Via Mint - Blain's Morning Porridge,
The phrase "Constructive Discussions" will have us all pulling our hair out within a few weeks. Markets will be rock and rolled by anything anyone says about the Fiscal Cliff. Get over it - markets tend to over-react. But while the world awaits an outbreak of American common sense, Obama is off to Burma. Yep. Setting the scene for the rest of the week - no doubt we will be hearing more about Fiscal Cliff, Greece, Spain and perhaps a leavening of Italian politics.
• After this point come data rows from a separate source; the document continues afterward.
(* ===== verification/Worker.v ===== *)
(** * Workers and the sequencer (src/server/src/main.rs)

    One iteration of a worker's event loop: due ticks and client requests become
    commands for the sequencer, the commands the sequencer delivers are handled,
    what they send joins the channel to the clients, the dataflows run, and the
    domain advances.  The sequencer hands all workers the same commands in the same
    order, each worker its preloaded command first; a system of workers is a step
    relation around it.  Clock readings, the poll's events, what the dataflows
    send and schedule while the worker steps are inputs of an iteration. *)
From Stdlib Require Import ZArith NArith Lia.
From stdpp Require Import base strings numbers sets gmap list.
From S2P Require Import Prelude Timestamps Values Outputs Bindings HectorPlan Sessions Scheduling Weighted.
From S2P Require Import Dataflow Domains ScopedDomains Relations PlanOps Plans Rules Server EventLoop Networking.

Section worker.
Context `{EV : ExternValues, DF : Differential, SI : SetIteration, TM : !Timely N, TR : !Traces N}.
Context `{TI : TokenIteration} {C : Type} `{SL : !Slab C, WS : !WebSocket C}.
Context {Weak Activator : Type} (upgrade : Weak → option Activator).
Context `{BH : !BinaryHeap (TimedActivator Weak), BF : !BinaryHeap (FrontieredActivator Weak N)}.
Context {Source Sink : Type}.

Abbreviation Pairs := (Collection (Value * Value) Z) (only parsing).
Abbreviation Handle := (ShutdownHandle (Button (T := N))) (only parsing).
Abbreviation Req := (Request Source Sink) (only parsing).
Abbreviation Cmd := (Command Source Sink) (only parsing).

Context (set_semantics : bool) (delta_join : Domain N Rule → Hector → outcome (Implemented * Handle)).
Context (last_write_wins : Pairs → Pairs).
Context (attribute_streams : Source → list (Sourced N)) (run_sink : Sink → Result unit Error).
Context (input : Aid → Pairs).
Context (parse_requests : string → Result (list Req) string) (serialize : Output → option string).

Record Worker := mkWorker {
  wk_index : N;
  wk_timer : N;
  wk_loop : Loop;
  wk_io : IO (C:=C) (Request:=Req);
  wk_scheduler : Scheduler (Weak:=Weak) (T:=N)
}.

Definition Server_builtins : list Req := [].

(** The preloaded command, and the first tick. *)
Definition preload_command (index : N) : Cmd := mkCommand index SYSTEM Server_builtins.
Definition kickoff (index : N) (config : Configuration) : list Cmd :=
  if (index =? 0)%N && bool_decide (is_Some (cf_tick config))
  then [mkCommand 0 SYSTEM [RTick]] else [].

Definition Worker_new (index timer : N) (config : Configuration) : Worker :=
  mkWorker index timer (Loop_new config) IO_new Scheduler_from.

(** ** One iteration *)

Record Iteration := mkIteration {
  it_clock : nat → N;
  it_events : list (IOEvent C);
  it_commands : list (Cmd * Duration);
  it_outputs : list Output;
  it_scheduled : list (TimedActivator Weak);
  it_parked : N
}.

(** [if server.scheduler.borrow().has_pending()]: activators are activated, ticks
    become commands.  Asking reads the clock, and so does every [next]. *)
Definition event_command (index : N) (event : Event) : Cmd :=
  match event with Tick => mkCommand index SYSTEM [RTick] end.

Definition run_scheduler (self : Worker) (clock : nat → N)
    : outcome (Scheduler (Weak:=Weak) (T:=N) * list Activator * list Cmd) :=
  let scheduler := wk_scheduler self in
  if Scheduler_has_pending scheduler (probe (lp_server (wk_loop self))) (clock 0) then
    let! drained := RealtimeScheduler_drain (S (length (rt_elems (sch_realtime scheduler))))
                      (sch_realtime scheduler) (λ i, clock (S i)) in
    let! '(due, realtime) := expect "out of fuel" drained in
    let scheduled := TimedActivator_schedule upgrade <$> due in
    Ret (mkScheduler (sch_frontier scheduler) realtime, scheduled ≫= fst,
         event_command (wk_index self) <$> omap snd scheduled)
  else Ret (scheduler, [], []).

(** [while let Some(event) = io.next()]. *)
Definition domain_command (index : N) (event : DomainEvent Req) : Cmd :=
  match event with
  | Requests token requests => mkCommand index token requests
  | Disconnected token => mkCommand index token [Disconnect]
  end.

Fixpoint drain_io (fuel : nat) (index : N) (io : IO (C:=C) (Request:=Req)) : list Cmd * IO :=
  match fuel with
  | O => ([], io)
  | S fuel =>
      match IO_next io with
      | (None, io) => ([], io)
      | (Some event, io) =>
          let '(commands, io) := drain_io fuel index io in (domain_command index event :: commands, io)
      end
  end.

(** [while let Some(command) = sequencer.next()]. *)
Fixpoint handle_commands (self : Loop) (index : N) (commands : list (Cmd * Duration)) : outcome Loop :=
  match commands with
  | [] => Ret self
  | (command, now) :: commands =>
      let! self := handle_command set_semantics delta_join last_write_wins attribute_streams run_sink
                     input self index now command in
      handle_commands self index commands
  end.

(** [event_at(worker.timer() + interval_end, SchedulingEvent::Tick)]. *)
Definition schedule_ticks (timer : N) (realtime : RealtimeScheduler Weak) (ticks : list Duration)
    : RealtimeScheduler Weak :=
  foldl (λ realtime interval_end,
    RealtimeScheduler_event_at realtime (timer + total_nanos interval_end)%N Tick) realtime ticks.

Definition schedule_activators (realtime : RealtimeScheduler Weak) (l : list (TimedActivator Weak))
    : RealtimeScheduler Weak :=
  foldl (λ realtime a, mkRealtime (heap_push (rt_queue realtime) a)) realtime l.

(** What the loop collected moves to the channel and the scheduler. *)
Definition flush_loop (self : Loop) : Loop :=
  mkLoop (lp_server self) (next_tx self) (shutdown self) (lp_sym self) [] [].

(** The commands for the sequencer, the activated operators, and for how long the
    worker may park. *)
Record Done := mkDone { dn_commands : list Cmd; dn_activated : list Activator; dn_delay : N }.

Definition iteration (self : Worker) (it : Iteration) : outcome (Worker * Done) :=
  let! '(scheduler, activated, tick_commands) := run_scheduler self (it_clock it) in
  let! io := IO_step parse_requests serialize (wk_io self) (next_tx (wk_loop self))
               (interests (lp_server (wk_loop self))) (it_events it) in
  let '(io_commands, io) := drain_io (S (length (domain_events io))) (wk_index self) io in
  let! loop := handle_commands (wk_loop self) (wk_index self) (it_commands it) in
  let io := foldl io_send io (sent loop ++ it_outputs it) in
  let realtime := schedule_activators
    (schedule_ticks (wk_timer self) (sch_realtime scheduler) (ticks loop)) (it_scheduled it) in
  let! loop := advance_domain (flush_loop loop) in
  let delay := default 100000000%N (RealtimeScheduler_until_next realtime (it_parked it)) in
  Ret (mkWorker (wk_index self) (wk_timer self) loop io (mkScheduler (sch_frontier scheduler) realtime),
       mkDone (tick_commands ++ io_commands) activated delay).

(** [while !shutdown], over the inputs of the iterations to come. *)
Fixpoint run_worker (self : Worker) (its : list Iteration) : outcome (Worker * list Cmd) :=
  match its with
  | [] => Ret (self, [])
  | it :: its =>
      if shutdown (wk_loop self) then Ret (self, [])
      else
        let! '(self, done) := iteration self it in
        let! '(self, commands) := run_worker self its in
        Ret (self, dn_commands done ++ commands)
  end.

(** ** Workers around a sequencer *)

(** A worker, how many commands it has handled, and what it has pushed that the
    sequencer has not ordered yet. *)
Record Member := mkMember { me_worker : Worker; me_handled : nat; me_pushed : list Cmd }.

Record System := mkSystem { sy_log : list Cmd; sy_members : list Member }.

(** The commands a worker gets. *)
Definition commands_of (log : list Cmd) (index : N) : list Cmd := preload_command index :: log.

Definition Member_new (config : Configuration) (index timer : N) : Member :=
  mkMember (Worker_new index timer config) 0 (kickoff index config).

Definition system_start (config : Configuration) (timer : N) (workers : nat) : System :=
  mkSystem [] ((λ i, Member_new config (N.of_nat i) timer) <$> seq 0 workers).

Inductive system_step : System → System → Prop :=
| step_worker log ms1 w n pushed ms2 it w' done :
    shutdown (wk_loop w) = false →
    Forall (λ a, ta_event a = None) (it_scheduled it) →
    (it_commands it).*1 `prefix_of` drop n (commands_of log (wk_index w)) →
    iteration w it = Ret (w', done) →
    system_step (mkSystem log (ms1 ++ mkMember w n pushed :: ms2))
      (mkSystem log (ms1 ++ mkMember w' (n + length (it_commands it)) (pushed ++ dn_commands done) :: ms2))
| step_sequencer log ms1 w n command pushed ms2 :
    system_step (mkSystem log (ms1 ++ mkMember w n (command :: pushed) :: ms2))
      (mkSystem (log ++ [command]) (ms1 ++ mkMember w n pushed :: ms2)).
End worker.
The received European news-flow, (ie the stuff the Euro Elites want to you read and believe), says progress on Greek Compromise and close to a solution on Tuesday with Schaeuble confident of "closing the funding gap". All of which means Greece is essentially solved - well for a while longer. As long as no one asks any difficult questions about debt sustainability and unlikely targets, haircuts for the ECB, or how the economy is doing, the Greece will be just fine and dandy.
Unfortunately some folk haven't been reading the script - Lagarde has woken up to the fact she heads an "international" organisation and says a solution must be based on reality, solid and sustainable. Asmussen says a new programme will be needed, and the EU Energy Commissioner (?) says debt restructuring for the "official sector" will happen and therefore real losses are unavoidable. er.. who let him opine?
This whole question of the ECB and other institutions sharing in Greek losses is crtitical - it will be the first time governments sustain real hits. The IMF's growing spat with Europe on Greece might potentially derail the cosy fudge Europe seems to be preparing for later this week. So. keep an eye on Greece next few days.
Spain yields continue to creep higher. Catalonia is demanding more government aid. According to Bberg BlueBay are predicting Spain will be forced to beg OMT aid next year as the sheer scale of its $207 bln funding load for 2013 comes to the fore. NSS moment. Bailout is going to cause substantial political weakness for the Rajoy government. Basically.. the problem has not gone away. If Spain takes a bailout, we suspect investors will demand other economies get the same protections, hence Italy next.
Last week the pro-Europe FT was telling us Italian voters and business love Monti. This morning a Bloomberg story suggests he'd struggle to take more than 36% of a popular vote. (Not that votes or elections have bothered him before.) I got taken to task on Friday night by a rather clever young Italian lady who was "bored" of my incessant attacks on Italy - but got forgiven when I explained my love of the country, the wine and the cars, but that the problem is political and the lack of energy to change the country. Italy politics have fractured into deeply unpopular rump mainstream parties and newly emerged local interest groups - which means there isn't any political gravity to enforce change. As a result, a government of "appointed technocrats" is the best shot. None of which will go down well with the 62% of Italians in a recent survey who said Monti should not be allowed a second term.
And a couple of comments in the press about Irish bonds over the weekend. It's well know Franklin Templeton has built up a substantial 10% plus stake in Irish Govies - so the question is this year's rally in Ireland on the back of one buyer, or has Ireland fundamentally improved? Actually nothing in Europe has changed. Ireland remains essentially flat-lined - as we pointed out a few weeks ago, booking European profits into tax-advantaged Ireland does not mean Ireland is creating jobs...
Oh. Cyprus. well.. what more is there to say.. bust bust and bust.
Away from the immediate news, markets show no signs of slowing down ahead of the year-end break. New issue market is still hoppin (although we have seen some bonds underperform recently), and everyone is fully absorbed in the hunt for yield. There is a wall of money still to be invested.
Towards the end of 2011 the market looked at 2012 with severe doubts on the Euro. The main investment strategies were based around further European ructions and the likely spread of contagion - market was entirely wrong. Europe rallied.
For 2013, it's looking to be about deepening European recession, sustained low interest rates and minimal liquidity. On the other hand potential growth in the US could make US bonds look extremely unattractive.